* Problem requirements:
Could you return the lines below exactly, from the first line up to and including the line that holds "expected_minutes start_time end_time = (end_time"?

* Input data:

+ + + + +

(** A quotient more than one half away from an integer is not rounded to it. *)
Lemma round_half_even_above a b s k :
  0 < b → b < 2 * s → b * k + s ≤ a → k + 1 ≤ round_half_even a b.
Proof.
  intros Hb Hs Hk.
  pose proof (Z.div_mod a b ltac:(lia)). pose proof (Z.mod_pos_bound a b Hb).
  destruct (Z.le_gt_cases (k + 1) (a / b)) as [Hd|Hd].
  - pose proof (round_half_even_lower a b (a / b) Hb ltac:(lia)). lia.
  - assert (a / b = k) as Hq by nia.
    rewrite round_half_even_up; nia.
Qed.

Lemma round_half_even_below a b s k :
  0 < b → b < 2 * s → a ≤ b * k - s → round_half_even a b ≤ k - 1.
Proof.
  intros Hb Hs Hk.
  pose proof (Z.div_mod a b ltac:(lia)). pose proof (Z.mod_pos_bound a b Hb).
  destruct (round_half_even_cases a b) as [->|[-> ?]]; nia.
Qed.

(** Below [2^34] seconds the binary64 grid is finer than a microsecond. *)
Lemma float_exponent_small p :
  0 < p < 2 ^ 34 * 1000000 → float_exponent p 1000000 ≤ -19.
Proof.
  intros [Hp Hlt]. unfold float_exponent.
  assert (p * 2 ^ 64 / 1000000 < 2 ^ 98) as Hq.
  { apply Z.div_lt_upper_bound; [lia|]. change (2 ^ 98) with (2 ^ 34 * 2 ^ 64). nia. }
  assert (0 < p * 2 ^ 64 / 1000000) as Hq0.
  { apply Z.div_str_pos. lia. }
  apply Z.log2_lt_pow2 in Hq; lia.
Qed.

Lemma floor_unique a b n : 0 < b → b * n ≤ a < b * (n + 1) → a / b = n.
Proof. intros Hb Hn. symmetry. apply (Z.div_unique a b n (a - b * n)); lia. Qed.

(** On a range shorter than [2^34] seconds the float arithmetic loses
    nothing: [expected_minutes] is the floor of the exact quotient. *)
Lemma expected_minutes_exact start_time end_time :
  Z.abs (end_time - start_time) < 2 ^ 34 * 1000000 →
  expected_minutes start_time end_time = (end_time - start_time) / 60000000.
Proof.
  unfold expected_minutes, total_seconds, int_true_divide.
  generalize (end_time - start_time). intros td Hrange.
  destruct (Z.eqb_spec td 0) as [->|Hne]; [done|].
  pose proof (float_exponent_small (Z.abs td) ltac:(lia)) as He.
  assert (2 ^ 19 ≤ 2 ^ (- float_exponent (Z.abs td) 1000000)) as Hs
    by (apply Z.pow_le_mono_r; lia).
  set (e := float_exponent (Z.abs td) 1000000) in *.
  set (s := 2 ^ (- e)) in *. cbv zeta. unfold int_floordiv.
  destruct (Z.ltb_spec e 0); [|lia]. fold s.
  change (2 ^ 19) with 524288 in Hs.
  pose proof (Z.div_mod td 60000000 ltac:(lia)) as Hdm.
  pose proof (Z.mod_pos_bound td 60000000 ltac:(lia)) as Hmod.
  set (n := td / 60000000) in *.
  apply floor_unique; [lia|].
  destruct (Z.lt_total td 0) as [Hneg|[?|Hpos]]; [|lia|].
  - rewrite (Z.sgn_neg td), (Z.abs_neq td) by lia.
    destruct (Z.eq_dec (td mod 60000000) 0) as [H0|H0].
    + pose proof (round_half_even_lower (- td * s) 1000000 (60 * s * (- n))
        ltac:(lia) ltac:(nia)).
      pose proof (round_half_even_upper (- td * s) 1000000 (60 * s * (- n))
        ltac:(lia) ltac:(nia)). nia.
    + pose proof (round_half_even_above (- td * s) 1000000 s (60 * s * (- n - 1))
        ltac:(lia) ltac:(lia) ltac:(nia)).
      pose proof (round_half_even_upper (- td * s) 1000000 (60 * s * (- n))
        ltac:(lia) ltac:(nia)). nia.
  - rewrite (Z.sgn_pos td), (Z.abs_eq td) by lia.
    pose proof (round_half_even_lower (td * s) 1000000 (60 * s * n)
      ltac:(lia) ltac:(nia)).
    pose proof (round_half_even_below (td * s) 1000000 s (60 * s * (n + 1))
      ltac:(lia) ltac:(lia) ltac:(nia)). nia.
Qed.

Lemma expected_minutes_floor start_time end_time :
  Z.abs (end_time - start_time) < 2 ^ 34 * 1000000 →
  60000000 * expected_minutes start_time end_time ≤ end_time - start_time
    < 60000000 * (expected_minutes start_time end_time + 1).
Proof.
  intros Hrange. rewrite expected_minutes_exact by done.
  pose proof (Z.div_mod (end_time - start_time) 60000000).
  pose proof (Z.mod_pos_bound (end_time - start_time) 60000000). lia.
Qed.

(** Whatever its length, a range that does not run forward expects no
    minute: the float of a non-positive difference is not positive. *)
Lemma expected_minutes_nonpositive start_time end_time :
  end_time ≤ start_time → expected_minutes start_time end_time ≤ 0.
Proof.
  intros Hrange. assert (end_time - start_time ≤ 0) as Htd by lia. revert Htd.
  unfold expected_minutes, total_seconds, int_true_divide.
  generalize (end_time - start_time). clear Hrange. intros td Htd.
  destruct (Z.eqb_spec td 0) as [->|Hne]; [done|].
  rewrite (Z.sgn_neg td) by lia.
  set (e := float_exponent (Z.abs td) 1000000). cbv zeta. unfold int_floordiv.
  destruct (Z.ltb_spec e 0).
  - pose proof (Z.pow_pos_nonneg 2 (- e) ltac:(lia) ltac:(lia)).
    pose proof (round_half_even_lower (Z.abs td * 2 ^ (- e)) 1000000 0
      ltac:(lia) ltac:(nia)).
    apply Z.div_le_upper_bound; nia.
  - pose proof (Z.pow_pos_nonneg 2 e ltac:(lia) ltac:(lia)).
    pose proof (round_half_even_lower (Z.abs td) (1000000 * 2 ^ e) 0
      ltac:(nia) ltac:(nia)).
    apply Z.div_le_upper_bound; nia.
Qed.

(** A range shorter than one minute, of either sign, expects no minute. *)
Lemma expected_minutes_under_a_minute start_time end_time :
  end_time - start_time < 60000000 → expected_minutes start_time end_time ≤ 0.
Proof.
  intros Hrange. destruct (Z.le_gt_cases end_time start_time) as [Hle|Hgt].
  - by apply expected_minutes_nonpositive.
  - rewrite expected_minutes_exact by (change (2 ^ 34) with 17179869184; lia).
    rewrite Z.div_small; lia.
Qed.

(** C3, as stated, fails: [total_seconds()] is a float.  From
    0001-01-01T00:00:00 to 9999-12-31T23:59:59.999999 (Python's
    [datetime.min] and [datetime.max]) the exact difference is one
    microsecond short of 5258964960 minutes, the nearest binary64 is the full
    315537897600 seconds, and [expected_minutes] is 5258964960, which is not
    the floor 5258964959 of the range length in minutes. *)
Lemma expected_minutes_float_counterexample :
  let start_time := dt 1 1 1 0 0 in
  let end_time := dt 9999 12 31 23 59 + 59999999 in
  end_time - start_time = 60000000 * 5258964959 + 59999999
  ∧ total_seconds (end_time - start_time) = (315537897600 * 2 ^ 14, -14)
  ∧ expected_minutes start_time end_time = 5258964960
  ∧ ¬ (60000000 * expected_minutes start_time end_time ≤ end_time - start_time
        < 60000000 * (expected_minutes start_time end_time + 1)).
Proof.
  cbv zeta. split; [reflexivity|]. split; [by vm_compute|].
  assert (Hexp : expected_minutes (dt 1 1 1 0 0) (dt 9999 12 31 23 59 + 59999999)
                 = 5258964960) by (by vm_compute).
  split; [exact Hexp|]. rewrite Hexp. vm_compute. intros [Hle _]. by apply Hle.
Qed.

(** C3, amended: [expected_minutes] is the floor of the range length in
    minutes whenever the range is shorter than [2^34] seconds (about 544
    years) in either direction; and for every range the symbols handed to
    [get_stock_data] (once the connection has answered the query) are exactly
    the Stock symbols whose count of non-imputed bars with [created_at] in
    [[start_time, end_time)] is strictly below [expected_minutes] (a symbol
    without such bars counts 0), each once per Stock row.  The hour from
    2025-04-01T00:00 to 01:00 expects 60 minutes. *)
Theorem refetch_selects_symbols_below_expected get_stock_data start_time end_time s :
  let expected := expected_minutes start_time end_time in
  let selected := symbols_query start_time end_time expected (pending s) in
  (Z.abs (end_time - start_time) < 2 ^ 34 * 1000000 →
     expected = (end_time - start_time) / 60000000
     ∧ 60000000 * expected ≤ end_time - start_time < 60000000 * (expected + 1))
  ∧ run_backfill_fact_stock_bars_api get_stock_data start_time end_time s
    = match fault s with
      | None => get_stock_data start_time end_time selected s
      | Some e => (inl e, s)
      end
  ∧ selected
    ≡ₚ Stock.symbol <$>
        filter (λ ds, non_imputed_count start_time end_time
                        (fact_stock_bars (pending s)) (Stock.symbol ds) < expected)
          (dim_stocks (pending s))
  ∧ (∀ sym, sym ∈ selected ↔
       sym ∈ Stock.symbol <$> dim_stocks (pending s)
       ∧ non_imputed_count start_time end_time (fact_stock_bars (pending s)) sym < expected)
  ∧ (∀ sym, sym ∈ Stock.symbol <$> dim_stocks (pending s) →
       non_imputed_count start_time end_time (fact_stock_bars (pending s)) sym = 0 →
       0 < expected → sym ∈ selected)
  ∧ expected_minutes (dt 2025 4 1 0 0) (dt 2025 4 1 1 0) = 60.
Proof.
  intros expected selected.
  assert (Hmem : ∀ sym, sym ∈ selected ↔
            sym ∈ Stock.symbol <$> dim_stocks (pending s)
            ∧ non_imputed_count start_time end_time
                (fact_stock_bars (pending s)) sym < expected).
  { intros sym. subst selected. rewrite symbols_query_selects, !list_elem_of_fmap.
    split.
    - intros (ds & -> & [Hcount Hin]%list_elem_of_filter). eauto.
    - intros [(ds & -> & Hin) Hcount]. exists ds. split; [done|].
      by apply list_elem_of_filter. }
  split.
  { intros Hrange. split; [by apply expected_minutes_exact|].
    by apply expected_minutes_floor. }
  split.
  { destruct (fault s) as [e|] eqn:Hs.
    - by destruct (run_backfill_fact_stock_bars_faulty failing_sql get_stock_data
                     start_time end_time s e Hs) as [_ ->].
    - by destruct (run_backfill_fact_stock_bars_healthy failing_sql get_stock_data
                     start_time end_time s Hs) as [_ ->]. }
  split; [subst selected; by rewrite symbols_query_selects|].
  split; [exact Hmem|]. split; [|by vm_compute].
  intros sym Hin Hzero Hpos. apply Hmem. split; [done|]. by rewrite Hzero.
Qed.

+ + + + +

* Exercise answer:
(** A quotient more than one half away from an integer is not rounded to it. *)
Lemma round_half_even_above a b s k :
  0 < b → b < 2 * s → b * k + s ≤ a → k + 1 ≤ round_half_even a b.
Proof.
  intros Hb Hs Hk.
  pose proof (Z.div_mod a b ltac:(lia)). pose proof (Z.mod_pos_bound a b Hb).
  destruct (Z.le_gt_cases (k + 1) (a / b)) as [Hd|Hd].
  - pose proof (round_half_even_lower a b (a / b) Hb ltac:(lia)). lia.
  - assert (a / b = k) as Hq by nia.
    rewrite round_half_even_up; nia.
Qed.

Lemma round_half_even_below a b s k :
  0 < b → b < 2 * s → a ≤ b * k - s → round_half_even a b ≤ k - 1.
Proof.
  intros Hb Hs Hk.
  pose proof (Z.div_mod a b ltac:(lia)). pose proof (Z.mod_pos_bound a b Hb).
  destruct (round_half_even_cases a b) as [->|[-> ?]]; nia.
Qed.

(** Below [2^34] seconds the binary64 grid is finer than a microsecond. *)
Lemma float_exponent_small p :
  0 < p < 2 ^ 34 * 1000000 → float_exponent p 1000000 ≤ -19.
Proof.
  intros [Hp Hlt]. unfold float_exponent.
  assert (p * 2 ^ 64 / 1000000 < 2 ^ 98) as Hq.
  { apply Z.div_lt_upper_bound; [lia|]. change (2 ^ 98) with (2 ^ 34 * 2 ^ 64). nia. }
  assert (0 < p * 2 ^ 64 / 1000000) as Hq0.
  { apply Z.div_str_pos. lia. }
  apply Z.log2_lt_pow2 in Hq; lia.
Qed.

Lemma floor_unique a b n : 0 < b → b * n ≤ a < b * (n + 1) → a / b = n.
Proof. intros Hb Hn. symmetry. apply (Z.div_unique a b n (a - b * n)); lia. Qed.

(** On a range shorter than [2^34] seconds the float arithmetic loses
    nothing: [expected_minutes] is the floor of the exact quotient. *)
Lemma expected_minutes_exact start_time end_time :
  Z.abs (end_time - start_time) < 2 ^ 34 * 1000000 →
  expected_minutes start_time end_time = (end_time - start_time) / 60000000.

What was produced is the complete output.